Doctor asking patient to open mouth
Nouveau statut

La coopération est le mot clé. Elle concerne autant l’accueil de patients que l’ouverture ou le renforcement d’espaces communs d’échanges en matière de recherche, d’expertise et de réseaux, pour les médecins, professeurs, chercheurs, spécialistes. Beaucoup d’échanges se font déjà de manière informelle. Ce cadre va permettre de formaliser les échanges, de créer de vrais réseaux, une permanence de la recherche. En février 2019, un congrès d’oncologie a mis en relation des intervenants de toute la Caraïbe, avec la volonté de créer un registre commun concernant le cancer. L’idée est bien sûr d’identifier des problématiques communes.
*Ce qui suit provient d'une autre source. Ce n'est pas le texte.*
(* ===== verification/Prelude.v ===== *)
(** * Verification of hev-socks5-tunnel

    The native part of the application is a tunnel (src/hev-socks5-tunnel): it reads
    the packets of a virtual network device, lets an embedded TCP/IP stack (lwip)
    turn them into connections and datagrams, and carries each of these as a task
    through a SOCKS5 server.  This development models the C code of the tunnel, of
    the SOCKS5 library it is built on (src/core) and of the parts of the task system
    that move bytes, and proves what makes each of them correct.  Paths below are
    relative to src/hev-socks5-tunnel.

    ** How C is modelled

    A routine that reads or writes memory is a function [M S A], explicit state
    passing that fails ([None]) where the C standard leaves behaviour undefined: a
    NULL or dangling dereference, an access outside an object, the overflow of a
    signed number, a read of an unassigned variable.  A theorem that ends in [Some]
    is therefore also one of memory safety.  Integers are [Z] with conversions to
    their width written out ([u8], [u16], [u32], [u64], [i32]); memory is a finite map
    from addresses to records or a list of bytes.  What the system, the scheduler,
    the allocator and the peers do is an oracle: a list of coming events or answers,
    or a function of the state.  Calls that may suspend a task are points where the
    oracle acts.  Loops that do not recurse on data take fuel, the theorems give
    bounds that are enough.

    ** The parts

    - [Prelude]: the monad, integers, bytes in memory, a weakest precondition, frames.
    - The red-black tree (src/core/src/hev-rbtree.c), at pointer level with the
      parent and colour in one word: [RBTree] has the routines, [RBModel] the
      functional trees and zippers, [RBRep] the representation predicate, [RBInsert]
      and [RBErase] the rebalancing, [RBSpec] the contracts, [KeyedTree] trees that
      are sorted by a key in another heap.  [HevList] is the intrusive list
      (src/misc/hev-list.c).  [TreeTheorems]: insertion and removal keep a sorted
      red-black tree, searches are logarithmic, the iterators visit every node.
    - [MappedDNS] (src/hev-mapped-dns.c), the cache that hands out addresses for
      names, over the tree, the list and an index array, refines an abstract LRU
      cache; [DnsMessage] is its handler of DNS messages.  [DnsTheorems]: refinement,
      safety on every message, answers that map back.
    - [Authenticator] (src/core/src/hev-socks5-authenticator.c, -user.c, and the
      reference counts) refines a finite map.  [AuthTheorems].
    - [Buffers] (src/misc/hev-ring-buffer.c and the circular buffer of the task
      system): both implement the class [ByteFifo], against which the splices are
      proved.  [BufferTheorems]: first in, first out.
    - [SocksAddr] (the addresses of src/core/src/hev-socks5-misc.c and
      src/misc/hev-utils.c).  [AddrTheorems]: round trips, and what long names do.
    - [TaskSocket], [TaskMsg] (hev-task-io-socket.c): the loops around partial
      transfers.
    - [Socks5Client], [Socks5Server] (src/core/src/hev-socks5-client*.c, -server.c,
      hev-socks5.c): the handshakes, their allocations and descriptors.  [Handshake]
      has the messages and the successful runs, [HandshakeSafe] and [ClientSafe] the
      invariants that hold on any bytes.  [HandshakeTheorems]: both ends agree, a
      login is decided by the registry, no peer makes either end fault.
    - [Socks5Udp] (hev-socks5-udp.c): datagrams framed in a stream or sent as they
      are; [UdpFrames] and [UdpDatagrams] have the two formats.  [UdpTheorems].
    - [SpliceLoop] (hev-task-io.c, hev-socks5-tcp.c): two streams copied into each other,
      against an interface for what a direction keeps its bytes in; [Splice] is the build
      with circular buffers, [PipeSplice] the default one with pipes.  [SpliceTheorems]:
      in both it ends, and delivers everything.
    - [Config] (src/hev-config.c): from the nodes of a YAML document to the settings;
      [ConfigWf] the invariant.  [ConfigTheorems]: accepted settings are well formed.
    - [SliceAlloc] (third-part/hev-task-system: mem/slice, mem/api): the allocator with
      a chain of free blocks per size; [SliceInv] its invariant.  [SliceTheorems]: to any
      client it is [malloc] and [free], it keeps a bounded number of free blocks, and
      what happens with sizes whose class is no [int].
    - [CachedTree] (third-part/hev-task-system: lib/rbtree/hev-rbtree-cached.c), a tree
      that knows its first node, is a sorted list.  [Sched] (kern/core/
      hev-task-system-schedule.c, kern/task/hev-task.c) is the scheduler on top of it;
      [SchedSpec] the sorted list of tasks it implements, [SchedInv] the invariant of
      that list, [SchedRep] the refinement, [SchedLive] how long a task waits.
      [SchedTheorems]: every run refines the list, and no task starves another unless
      its priority is 0.  [Timer] (kern/time/hev-task-timer.c) adds the sleeping tasks,
      [TimerSpec] their sorted list, [TimerRep] the refinement, [TimerLive] what comes
      before a sleeper.  [TimerTheorems]: a sleep ends, and says how much of it is left.
    - [TaskMutex] and [TaskCond] (kern/sync) are the mutex and the condition of tasks, a call
      that waits cut in two; a condition refines the list of waiting tasks, except that
      the latest of several loses the others when its time is up.  [DnsProxy] (lib/dns, kern/aide/hev-task-aide.c) is the proxy through which
      tasks ask the resolver of the C library in another thread; every interleaving of
      the tasks, the thread and the reactor is a sequence of its steps.  [DnsProxyInv]
      has its specification, a set of questions with their answers, and its invariant,
      [DnsProxySteps] shows that every step keeps it, [DnsProxyLive] measures what is left
      to do.  [DnsProxyTheorems]: no step faults, every call returns the answer to its
      own question, and no wake-up is lost.
    - [TunnelSync] (src/hev-socks5-tunnel.c): the protocol between the thread of the
      tunnel and those that stop it, as interleaved atomic steps.  [TunnelTheorems]:
      no write to a closed socket in any interleaving, and no lost stop.
    - [SessionTcp] (src/hev-socks5-session-tcp.c): a connection of lwip relayed
      through the socket; [SessionTcpInv] its invariant, [SessionTcpLive] progress.
      [SessionTcpTheorems]: the session ends, the stream of the application arrives unchanged, and so does that of the
      server where lwip takes every write; after a refused write at most one piece of it is missing.
    - [SessionRun] (src/hev-socks5-session.c) puts the client, the handshake and the
      session together: its task connects to the server, logs in, and runs the splicer
      of its class.  [SessionRunTheorems]: the run never faults, nothing of the application is
      relayed before the server has accepted the request, and with a server that answers and a stack that refuses
      nothing everything is delivered.  [SessionLife] adds its birth, from the addresses of lwip, and
      its destruction: every descriptor opened is closed once, whatever fails; the address block is freed unless the
      handshake fails.
    - [SessionUdp] (src/hev-socks5-session-udp.c): the datagrams of a flow of lwip,
      queued by its callback as frames of an intrusive list, and the two directions of
      the association; [SessionUdpInv] who owns which object, [SessionUdpFlow] what
      each direction does.  [SessionUdpTheorems]: as long as the server cuts no frame, both directions keep the order and
      the payloads, the queue is bounded, and the destructor frees everything.
    - [TunnelSessions] (src/hev-socks5-tunnel.c): the set of sessions with its cap,
      the callbacks of the stack that add sessions, the tasks that run and remove
      them, and the end of a run.  [SessionSetTheorems]: any admissible sequence of
      these refines a list of sessions in the order of their activity, and a stop empties it; the cap only ends the first
      session and does not bound the list, and what happens without memory for a task is a theorem of its own.
    - [TunnelIO] (src/hev-tunnel.h, src/hev-socks5-tunnel.c): the task that reads packets from
      the device and hands them to lwip, the callback that writes those of lwip, the
      counters, and the task of the timers.  [TunnelIOTheorems]: every packet gets through once and in
      order, what is written can be read back, and where the task spins.  [TunnelDns] is
      the callback for datagrams to the mapped DNS, and the way of a name from the question to the
      request of a session.
    - [TunnelInit] (src/hev-socks5-tunnel.c): every step that sets the tunnel up and
      takes it down, over a ledger of open resources.  [TunnelInitTheorems]: whatever
      fails, nothing is released twice, and nothing leaks but the pcb that a failing [tcp_listen] was given.

    ** Bounds and fuel

    The fuel of a loop over a tree or list is its number of nodes plus one or two; of
    a splice, the bytes and events that are left; of a session, in addition the
    number of sleeps after which its surroundings are quiet and one receive window
    ([TCP_WND]); of the task that reads the device, the events of the device and the turns without memory.  A task waits at most 16 turns for each task there can be; keys of tasks
    grow by 15 in a turn at most, which bounds the turns before they overflow.  Ring
    buffers are at most one receive window, which [ConfigTheorems] shows the
    configuration ensures.

    ** Not modelled

    System calls themselves, the resolver, the allocator, the YAML parser and lwip
    are parameters or oracles; the device and the stack are what they answer and what
    they call back.  Of the stack only [pbuf_free_header] is modelled, and
    the calls into it as far as the session relies on them; the session assumes of
    lwip what [SessionTcpInv.event_ok] and [SessionUdpInv.uev_ok] say.  The lock around the calls into lwip is
    never contended, because no task suspends itself while it holds it: it is a flag
    in [TunnelSessions], where taking it twice in one task is a fault, and left out of
    [SessionTcp].  The other parts see the scheduler as the oracle that lets others act
    where a task suspends itself; [Sched] models which task runs, not how stacks are
    switched nor the reactor.  [DnsProxy] assumes a socket pair whose ends are open and that
    takes one byte.  Conditions and channels of tasks are not used by the tunnel; channels are left out.  The class tables, logging, what the device back ends do with the system, the
    command line, the JNI entry and the Kotlin application are left out. *)

From stdpp Require Export base tactics numbers option sets gmap list.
Au programme également, la formation à distance dans le cadre d’échanges entre équipes de chercheurs et médecins, mais aussi le diagnostic à distance, une plateforme e.santé… Jusqu’à maintenant, en tant que départements français, Guadeloupe et Martinique bénéficiaient d’un simple statut de membre consultatif au sein de l’OECO. Ce projet Cares renforce de fait l’intégration de ces territoires, leur permettant de peser plus lourd sur les décisions, d’avoir une vraie voix, ce qui est d’une importance capitale compte tenu des enjeux sanitaires, de la lutte anti-vectorielle, des maladies émergentes et des possibles épidémies. Cela permettra en cas de crise sanitaire notamment, de pouvoir proposer une stratégie commune dans une vraie dynamique de partenariat, pour apporter des solutions efficaces dans la concertation. Cela renforce également une dynamique de liens autour de problématiques communes ou proches, dans les domaines autant liés à la santé qu’économiques ou sociétaux.

De multiples acteurs

Le projet Interreg Cares est issu de la collaboration entre les institutions publiques et privées du secteur de la santé en Guadeloupe et en Martinique et l’OECO. Il inclut d’une part les Agences régionales de santé de Guadeloupe, Saint-Martin, Saint-Barthélemy et Martinique, les CHU de Guadeloupe et de Martinique, le Centre Hospitalier de la Basse-Terre, le Centre Hospitalier Maurice Selbonne, les GCS Caraïbes et Archipel, la Clinique des Eaux Claires et l’Association Carest. D’autre part, l’OECO et six états membres sont également partenaires du projet (Sainte-Lucie, la Dominique, la Grenade, Saint-Vincent et les Grenadines, Antigue et Barbude, les Îles Vierges britanniques, Anguille, Montserrat). Piloté par l’ARS de Guadeloupe, Saint-Martin et Saint-Barthélemy, ce projet totalise un budget de près de 5 millions d’euros financés par des fonds européens.